» **MATERIAL PROVIDED**
(** * Visual embeddings store and similarity search

    A shallow embedding of the two scripts of the repository,
    [scripts/visual-search.py] and [scripts/generate-visual-embeddings.py],
    followed by the properties of the embedding store and of the ranking
    engine stated against that embedding.

    Python floats are IEEE 754 binary64 values; they are modelled by the
    axiom-free [spec_float] of the standard library at precision 53.
    Exceptions are modelled by a small error monad. *)

From Stdlib Require Import ZArith List String Ascii Bool Lia.
From Stdlib Require Import Sorted Permutation DecimalString DecimalNat.
From Stdlib Require Import Floats.SpecFloat.
Import ListNotations.

Local Open Scope string_scope.
Local Open Scope list_scope.

(** ** Python exceptions and the error monad *)

Module Py.

(** The exception classes that the modelled statements can raise. *)
Inductive exn : Type :=
| KeyError (key : string)
    (* [d[key]] on a dict without [key] *)
| ValueError_shapes (n m : nat)
    (* [np.dot] on one-dimensional arrays of lengths [n] and [m] *)
| JSONDecodeError (msg : string) (lineno colno pos : nat)
    (* [json.load] on a text that is not a JSON document *)
| External (msg : string).
    (* raised inside a collaborator: PIL, pdf2image, the CLIP model *)

Inductive result (A : Type) : Type :=
| Ok (a : A)
| Raise (e : exn).
Arguments Ok {A} a.
Arguments Raise {A} e.

Definition bind {A B : Type} (r : result A) (k : A -> result B) : result B :=
  match r with
  | Ok a => k a
  | Raise e => Raise e
  end.

(** A [for] loop whose body may raise: the first exception aborts the loop. *)
Fixpoint for_each {A B : Type} (body : A -> result B) (l : list A)
  : result (list B) :=
  match l with
  | [] => Ok []
  | x :: t =>
      bind (body x) (fun y => bind (for_each body t) (fun ys => Ok (y :: ys)))
  end.

Definition nat_str (n : nat) : string := NilZero.string_of_uint (Nat.to_uint n).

» **TASK INSTRUCTIONS**
Write the material out again word for word.

» **RESULT OF THIS TASK**
(** * Visual embeddings store and similarity search

    A shallow embedding of the two scripts of the repository,
    [scripts/visual-search.py] and [scripts/generate-visual-embeddings.py],
    followed by the properties of the embedding store and of the ranking
    engine stated against that embedding.

    Python floats are IEEE 754 binary64 values; they are modelled by the
    axiom-free [spec_float] of the standard library at precision 53.
    Exceptions are modelled by a small error monad. *)

From Stdlib Require Import ZArith List String Ascii Bool Lia.
From Stdlib Require Import Sorted Permutation DecimalString DecimalNat.
From Stdlib Require Import Floats.SpecFloat.
Import ListNotations.

Local Open Scope string_scope.
Local Open Scope list_scope.

(** ** Python exceptions and the error monad *)

Module Py.

(** The exception classes that the modelled statements can raise. *)
Inductive exn : Type :=
| KeyError (key : string)
    (* [d[key]] on a dict without [key] *)
| ValueError_shapes (n m : nat)
    (* [np.dot] on one-dimensional arrays of lengths [n] and [m] *)
| JSONDecodeError (msg : string) (lineno colno pos : nat)
    (* [json.load] on a text that is not a JSON document *)
| External (msg : string).
    (* raised inside a collaborator: PIL, pdf2image, the CLIP model *)

Inductive result (A : Type) : Type :=
| Ok (a : A)
| Raise (e : exn).
Arguments Ok {A} a.
Arguments Raise {A} e.

Definition bind {A B : Type} (r : result A) (k : A -> result B) : result B :=
  match r with
  | Ok a => k a
  | Raise e => Raise e
  end.

(** A [for] loop whose body may raise: the first exception aborts the loop. *)
Fixpoint for_each {A B : Type} (body : A -> result B) (l : list A)
  : result (list B) :=
  match l with
  | [] => Ok []
  | x :: t =>
      bind (body x) (fun y => bind (for_each body t) (fun ys => Ok (y :: ys)))
  end.

Definition nat_str (n : nat) : string := NilZero.string_of_uint (Nat.to_uint n).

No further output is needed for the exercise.